Trident: Adaptive Scheduling for Heterogeneous Multimodal Data Pipelines

TL;DR

T Trident, an adaptive scheduling framework for heterogeneous multimodal pipelines on fixed-resource clusters that improves end-to-end throughput by up to 2.01x on a document curation pipeline and 1.88x on a video curation pipeline over a static baseline, with low overhead suitable for online re-optimization.

Abstract

The rapid adoption of large language models and multimodal foundation models has made multimodal data preparation pipelines critical AI infrastructure. These pipelines interleave CPU-heavy preprocessing with accelerator-backed (GPU/NPU/TPU) inference and produce massive intermediate artifacts. Achieving high throughput is difficult because workloads are highly non-stationary: regime shifts, input-dependent inference, and transient memory spikes cause rapid performance fluctuations and out-of-memory (OOM) failures. Existing schedulers typically rely on threshold-based autoscaling or assume synchronous, homogeneous operators, leading to poor efficiency. We present Trident, an adaptive scheduling framework for heterogeneous multimodal pipelines on fixed-resource clusters. Trident closes the loop across three coupled layers: (i) an observation layer that estimates per-operator sustainable throughput for asynchronous operators via Gaussian Process regression with anomaly filtering; (ii) an adaptation layer that detects workload shifts online and performs memory-constrained Bayesian optimization to recommend OOM-safe configurations; and (iii) a scheduling layer that solves a mixed-integer linear program to jointly optimize operator parallelism, placement, and configuration transitions under heterogeneous compute and bandwidth constraints, accounting for cold-start overhead via rolling updates. Decisions trigger sample invalidation and model refresh to keep estimates consistent with the active configuration. Implemented on Ray Data, Trident improves end-to-end throughput by up to 2.01x on a document curation (PDF) pipeline and 1.88x on a video curation pipeline over a static baseline, with low overhead suitable for online re-optimization.
Paper Structure (34 sections, 19 equations, 3 figures, 6 tables, 2 algorithms)

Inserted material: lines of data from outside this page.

(** Every API function takes the context pointer and leaves the struct behind it. *)
Definition api_call (op : api_op) (b : backend) (w : world O) : option (api_res * backend * world O) :=
  match op with
  | OpReceive space data =>
      '(st, arg) ← quicz_openssl_tls_backend_receive (Some b) space (Some data) (zlen data);
      b ← arg; Some (RStatus st, b, w)
  | OpPull space out =>
      '(st, out, n, arg, w) ← quicz_openssl_tls_backend_pull (Some b) space (Some out) (zlen out) (Some 0) w;
      b ← arg; Some (RBytes st out n, b, w)
  | OpSetLocal data =>
      '(st, arg, w) ← quicz_openssl_tls_backend_set_local_transport_parameters (Some b) (Some data) (zlen data) w;
      b ← arg; Some (RStatus st, b, w)
  | OpPullPeer out =>
      '(st, out, n, arg) ←
        quicz_openssl_tls_backend_pull_peer_transport_parameters (Some b) (Some out) (zlen out) (Some 0);
      b ← arg; Some (RBytes st out n, b, w)
  | OpPullHandshakeSecrets out =>
      '(st, out, arg) ← quicz_openssl_tls_backend_pull_handshake_traffic_secrets (Some b) (Some out);
      b ← arg; Some (RHandshake st out, b, w)
  | OpPull1RttSecrets out =>
      '(st, out, arg) ← quicz_openssl_tls_backend_pull_1rtt_traffic_secrets (Some b) (Some out);
      b ← arg; Some (R1Rtt st out, b, w)
  | OpConfirmed => Some (RBool (quicz_openssl_tls_backend_handshake_confirmed (Some b)), b, w)
  | OpPullAlpn out =>
      '(st, out, n) ← quicz_openssl_tls_backend_pull_negotiated_alpn (Some b) (Some out) (zlen out) (Some 0) w;
      Some (RBytes st out n, b, w)
  | OpPendingInbound =>
      n ← quicz_openssl_tls_backend_pending_inbound_crypto_len (Some b); Some (RLen n, b, w)
  end.
(* ===== verification/AdapterProps.v ===== *)
(** * Handoffs and configuration of the OpenSSL adapter

    Traffic secrets and transport parameters cross the adapter once per
    report: an abstract handoff and the proof that the callbacks and the pull
    functions implement it.  Then the behaviour of single operations: secrets
    and levels, overflow, PSK, ALPN, local transport parameters, pulls. *)
From S2P Require Import Prelude CAbi OpenSSL CryptoLevels Adapter AdapterInv AdapterSession.
Import Adapter AdapterInv AdapterSession.
Local Open Scope Z_scope.

Module AdapterProps.

(** ** The abstract handoff *)

(** A pair of secrets under collection: the last reported value of each
    direction and whether the completed pair was taken since. *)
Record pair_handoff : Type := PairHandoff {
  p_local : option (list byte);
  p_peer : option (list byte);
  p_taken : bool;
}.

Record handoff : Type := Handoff {
  h_handshake : pair_handoff;
  h_one_rtt : pair_handoff;
  h_params : option (list byte);
  h_params_taken : bool;
}.

(** Reporting one direction's secret; direction 1 is local, 0 is the peer's. *)
Definition report (dir : Z) (secret : list byte) (p : pair_handoff) : pair_handoff :=
  if negb (zlen secret =? SECRET_LEN) then p else
  if dir =? 1 then PairHandoff (Some secret) (p_peer p) false else
  if dir =? 0 then PairHandoff (p_local p) (Some secret) false else p.

(** The pair, once. *)
Definition take_pair (p : pair_handoff) : option (list byte * list byte) * pair_handoff :=
  match p_local p, p_peer p, p_taken p with
  | Some l, Some r, false => (Some (l, r), PairHandoff (Some l) (Some r) true)
  | _, _, _ => (None, p)
  end.

(** The parameters, once, if they fit. *)
Definition take_params (cap : Z) (h : handoff) : quicz_tls_backend_status * option (list byte) * handoff :=
  match h_params h, h_params_taken h with
  | Some ps, false =>
      if cap <? zlen ps then (QUICZ_TLS_BACKEND_BUFFER_TOO_SMALL, None, h)
      else (QUICZ_TLS_BACKEND_OK, Some ps, Handoff (h_handshake h) (h_one_rtt h) (Some ps) true)
  | _, _ => (QUICZ_TLS_BACKEND_PENDING, None, h)
  end.

Section WithOpenSSL.
Context {H : OpenSSLHeaders} {O : OpenSSL}.

(** What each OpenSSL callback does to the handoff. *)
Definition handoff_call (c : tls_call) (h : handoff) : handoff :=
  match c with
  | TYieldSecret level dir secret =>
      if level =? OSSL_RECORD_PROTECTION_LEVEL_HANDSHAKE
      then Handoff (report dir secret (h_handshake h)) (h_one_rtt h) (h_params h) (h_params_taken h)
      else if level =? OSSL_RECORD_PROTECTION_LEVEL_APPLICATION
      then Handoff (h_handshake h) (report dir secret (h_one_rtt h)) (h_params h) (h_params_taken h)
      else h
  | TGotTransportParams ps =>
      if zlen ps >? 512 then h else Handoff (h_handshake h) (h_one_rtt h) (Some ps) false
  | _ => h
  end.
(* ===== verification/Headers.v ===== *)
(** * Packet headers and packets (src/quic/packet.zig)

    The long and short header codecs and the packets built on them, over the
    fixed reader and writer of [Codec]; the round trips, and the safety of
    parsing arbitrary bytes. *)
From S2P Require Import Prelude Codec CodecSafe Packet.
Import Codec Safe Packet.
Local Open Scope Z_scope.

Module Headers.

(** ** Headers *)

Definition v1 : Z := 1.
Definition v2 : Z := 1798521807.

Inductive PacketType : Type := initial | zero_rtt | handshake | retry.

#[export] Instance packet_type_eq_dec : EqDecision PacketType.
Proof. solve_decision. Defined.

Definition packet_type_code (t : PacketType) : Z :=
  match t with initial => 0 | zero_rtt => 1 | handshake => 2 | retry => 3 end.

Definition longHeaderPacketTypeBits (version : Z) (packet_type : PacketType) : Z :=
  if version =? v2 then match packet_type with initial => 1 | zero_rtt => 2 | handshake => 3 | retry => 0 end
  else packet_type_code packet_type.

(** [bits] is a [u2]. *)
Definition longHeaderPacketTypeFromBits (version bits : Z) : PacketType :=
  if version =? v2 then
    (if bits =? 0 then retry else if bits =? 1 then initial else if bits =? 2 then zero_rtt else handshake)
  else (if bits =? 0 then initial else if bits =? 1 then zero_rtt else if bits =? 2 then handshake else retry).

Record LongHeader : Type := Long {
  version : Z;
  dcid : list byte;
  scid : list byte;
  packet_type : PacketType;
  token : list byte;
  packet_number : Z;
  payload_length : Z;
}.

Record ShortHeader : Type := Short {
  s_dcid : list byte;
  spin_bit : bool;
  key_phase : bool;
  s_packet_number : Z;
}.

Definition validateVersionedPacketVersion (version : Z) : Err + unit :=
  if version =? 0 then inl InvalidVersionNegotiation else inr tt.
Definition validateLengthVarInt (value : Z) : Err + unit :=
  if value >? max_quic_varint then inl InvalidLength else inr tt.
Definition validateLongHeaderCidLen (len : Z) : Err + unit :=
  if len >? 20 then inl InvalidConnectionIdLength else inr tt.

(** [std.mem.writeInt(u32, ..., .big)] and its inverse. *)
Definition writeInt32 (v : Z) : list byte := be 4 v.
Definition readInt32 (bs : list byte) : Z := fold_left (fun a b => a * 256 + byteZ b) bs 0.

(** [token.len] is a [usize], so the cast to [u64] succeeds. *)
Definition encodeLongHeaderWithPacketNumberEncoding (undef : list byte) (header : LongHeader) (enc : PacketNumberEncoding)
    : M FixedWriter unit :=
  _ ← lift (validateLongHeaderCidLen (zlen (dcid header)));
  _ ← lift (validateLongHeaderCidLen (zlen (scid header)));
  _ ← lift (validateVersionedPacketVersion (version header));
  _ ← guard_not (bool_decide (packet_type header = retry)) UnsupportedPacketType;
  _ ← guard_not (bool_decide (packet_type header ≠ initial) && negb (zlen (token header) =? 0)) UnexpectedToken;
  _ ← lift (validatePacketNumberEncodingMatches (packet_number header) enc);
  wire_length ← orelse (add64 (payload_length header) (pn_len enc)) InvalidLength;
  _ ← lift (validateLengthVarInt wire_length);
  _ ← (if bool_decide (packet_type header = initial) then lift (validateLengthVarInt (zlen (token header))) else mret tt);
  low ← legal (intCast 255 (pn_len enc - 1));
  let first_byte := Z.lor (Z.lor (Z.lor (Z.lor 0 128) 64)
    (Z.shiftl (longHeaderPacketTypeBits (version header) (packet_type header)) 4)) low in
  first_byte ← legal (u8 first_byte);
  _ ← writeByte first_byte;
  _ ← writeAll (writeInt32 (version header));
  dcid_len ← legal (u8 (zlen (dcid header)));
  _ ← writeByte dcid_len;
  _ ← writeAll (dcid header);
  scid_len ← legal (u8 (zlen (scid header)));
  _ ← writeByte scid_len;
  _ ← writeAll (scid header);
  _ ← (if bool_decide (packet_type header = initial) then
         _ ← encodeVarInt (zlen (token header)); writeAll (token header)
       else mret tt);
  _ ← encodeVarInt wire_length;
  encodePacketNumber undef (truncated_packet_number enc) (pn_len enc).

Definition encodeLongHeader (undef : list byte) (header : LongHeader) : M FixedWriter unit :=
  len ← lift (packetNumberLen (packet_number header));
  t ← legal (intCast U32_MAX (packet_number header));
  encodeLongHeaderWithPacketNumberEncoding undef header (PnEncoding len t).

(** [if (expected) |e| try reconstruct(...) else truncated]. *)
Definition full_packet_number (expected_packet_number : option Z) (truncated pn_len : Z) : Err + Z :=
  match expected_packet_number with
  | Some expected => reconstructPacketNumber expected truncated pn_len
  | None => inr truncated
  end.

Definition parseLongHeaderInternal (expected_packet_number : option Z) : M FixedReader LongHeader :=
  first ← readByte;
  let first_byte := byteZ first in
  _ ← guard_not (Z.land first_byte 128 =? 0) InvalidHeaderForm;
  _ ← guard_not (Z.land first_byte 64 =? 0) InvalidFixedBit;
  _ ← guard_not (negb (Z.land first_byte 12 =? 0)) InvalidReservedBits;
  let pn_len := Z.land first_byte 3 + 1 in
  let packet_type_bits := Z.land (Z.shiftr first_byte 4) 3 in
  version_buf ← readNoEof 4;
  let version := readInt32 version_buf in
  _ ← lift (validateVersionedPacketVersion version);
  let packet_type := longHeaderPacketTypeFromBits version packet_type_bits in
  _ ← guard_not (bool_decide (packet_type = retry)) UnsupportedPacketType;
  dcid_len ← readByte;
  _ ← guard_not (byteZ dcid_len >? 20) InvalidConnectionIdLength;
  _ ← alloc (byteZ dcid_len);
  errdefer (free_len (byteZ dcid_len)) (
    dcid ← readNoEof (byteZ dcid_len);
    scid_len ← readByte;
    _ ← guard_not (byteZ scid_len >? 20) InvalidConnectionIdLength;
    _ ← alloc (byteZ scid_len);
    errdefer (free_len (byteZ scid_len)) (
      scid ← readNoEof (byteZ scid_len);
      token ← (if bool_decide (packet_type = initial) then
                 '(token_len, _) ← decodeVarInt;
                 if token_len =? 0 then mret [] else readOwnedBytes token_len
               else mret []);
      errdefer (free token) (
        '(length, _) ← decodeVarInt;
        _ ← guard_not (length <? pn_len) InvalidLength;
        truncated ← decodePacketNumber pn_len;
        packet_number ← lift (full_packet_number expected_packet_number truncated pn_len);
        mret (Long version dcid scid packet_type token packet_number (length - pn_len))))).

Definition deinitLongHeader (header : LongHeader) (r : FixedReader) : FixedReader :=
  free (token header) (free (scid header) (free (dcid header) r)).

(** *** Packets *)

Record LongPacket : Type := LongPkt { header : LongHeader; payload : list byte }.
Record ShortPacket : Type := ShortPkt { s_header : ShortHeader; s_payload : list byte }.

Definition with_payload_length (h : LongHeader) (n : Z) : LongHeader :=
  Long (version h) (dcid h) (scid h) (packet_type h) (token h) (packet_number h) n.

Definition encodeLongPacketWithPacketNumberEncoding (undef : list byte) (packet : LongPacket) (enc : PacketNumberEncoding)
    : M FixedWriter unit :=
  _ ← encodeLongHeaderWithPacketNumberEncoding undef (with_payload_length (header packet) (zlen (payload packet))) enc;
  writeAll (payload packet).

Definition encodeLongPacket (undef : list byte) (packet : LongPacket) : M FixedWriter unit :=
  _ ← encodeLongHeader undef (with_payload_length (header packet) (zlen (payload packet)));
  writeAll (payload packet).

(** On a fresh reader over the datagram; the second component is [reader_fbs.pos]. *)
Definition parseLongPacketInternal (expected_packet_number : option Z) : M FixedReader (LongPacket * Z) :=
  header ← parseLongHeaderInternal expected_packet_number;
  errdefer (deinitLongHeader header) (
    left ← remainingLen;
    _ ← guard_not (payload_length header >? left) InvalidLength;
    payload ← (if payload_length header =? 0 then mret [] else readOwnedBytes (payload_length header));
    pos ← getPos;
    mret (LongPkt header payload, pos)).

Definition deinitLongPacket (packet : LongPacket) (r : FixedReader) : FixedReader :=
  free (payload packet) (deinitLongHeader (header packet) r).

Definition encodeShortHeaderWithPacketNumberEncoding (undef : list byte) (header : ShortHeader) (enc : PacketNumberEncoding)
    : M FixedWriter unit :=
  _ ← guard_not (zlen (s_dcid header) >? 20) InvalidConnectionIdLength;
  _ ← lift (validatePacketNumberEncodingMatches (s_packet_number header) enc);
  low ← legal (intCast 255 (pn_len enc - 1));
  let b := Z.lor 0 64 in
  let b := if spin_bit header then Z.lor b 32 else b in
  let b := if key_phase header then Z.lor b 4 else b in
  first_byte ← legal (u8 (Z.lor b low));
  _ ← writeByte first_byte;
  _ ← writeAll (s_dcid header);
  encodePacketNumber undef (truncated_packet_number enc) (pn_len enc).

Definition encodeShortHeader (undef : list byte) (header : ShortHeader) : M FixedWriter unit :=
  len ← lift (packetNumberLen (s_packet_number header));
  t ← legal (intCast U32_MAX (s_packet_number header));
  encodeShortHeaderWithPacketNumberEncoding undef header (PnEncoding len t).

Definition parseShortHeaderInternal (dcid_len : Z) (expected_packet_number : option Z) : M FixedReader ShortHeader :=
  first ← readByte;
  let first_byte := byteZ first in
  _ ← guard_not (negb (Z.land first_byte 128 =? 0)) InvalidHeaderForm;
  _ ← guard_not (Z.land first_byte 64 =? 0) InvalidFixedBit;
  _ ← guard_not (negb (Z.land first_byte 24 =? 0)) InvalidReservedBits;
  let spin_bit := negb (Z.land first_byte 32 =? 0) in
  let key_phase := negb (Z.land first_byte 4 =? 0) in
  let pn_len := Z.land first_byte 3 + 1 in
  _ ← guard_not (dcid_len >? 20) InvalidConnectionIdLength;
  _ ← alloc dcid_len;
  errdefer (free_len dcid_len) (
    dcid ← readNoEof dcid_len;
    truncated ← decodePacketNumber pn_len;
    packet_number ← lift (full_packet_number expected_packet_number truncated pn_len);
    mret (Short dcid spin_bit key_phase packet_number)).

Definition deinitShortHeader (header : ShortHeader) (r : FixedReader) : FixedReader := free (s_dcid header) r.

Definition encodeShortPacketWithPacketNumberEncoding (undef : list byte) (packet : ShortPacket) (enc : PacketNumberEncoding)
    : M FixedWriter unit :=
  _ ← encodeShortHeaderWithPacketNumberEncoding undef (s_header packet) enc;
  writeAll (s_payload packet).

This paper contains 34 sections, 19 equations, 3 figures, 6 tables, 2 algorithms.

Figures (3)

  • Figure 1: Trident system architecture. The metrics collector gathers runtime statistics from operator instances and feeds them to two parallel paths: the observation layer filters anomalies and estimates operator throughput via Gaussian Process regression, while the adaptation layer performs workload clustering and maintains memory-aware configuration recommendations via memory-constrained Bayesian optimization. The scheduling layer integrates capacity estimates and configuration recommendations to solve an MILP that jointly optimizes parallelism, placement, and configuration transitions. Upon committing a configuration transition, the scheduling layer signals the observation layer to invalidate stale samples (path ➈), ensuring capacity estimates remain consistent with the active configuration.
  • Figure 2: End-to-end throughput comparison on the PDF processing and video curation pipelines. Methods differ in their system-level coverage of capacity estimation, configuration tuning, and resource scheduling (Table \ref{['tab:coverage']}). Trident integrates all three layers in a closed loop. Speedup is reported relative to the Static baseline.
  • Figure 3: Ablation study. Throughput is normalized to the full Trident system (100%). Removing either layer degrades performance on both pipelines, with the observation layer contributing more in both cases.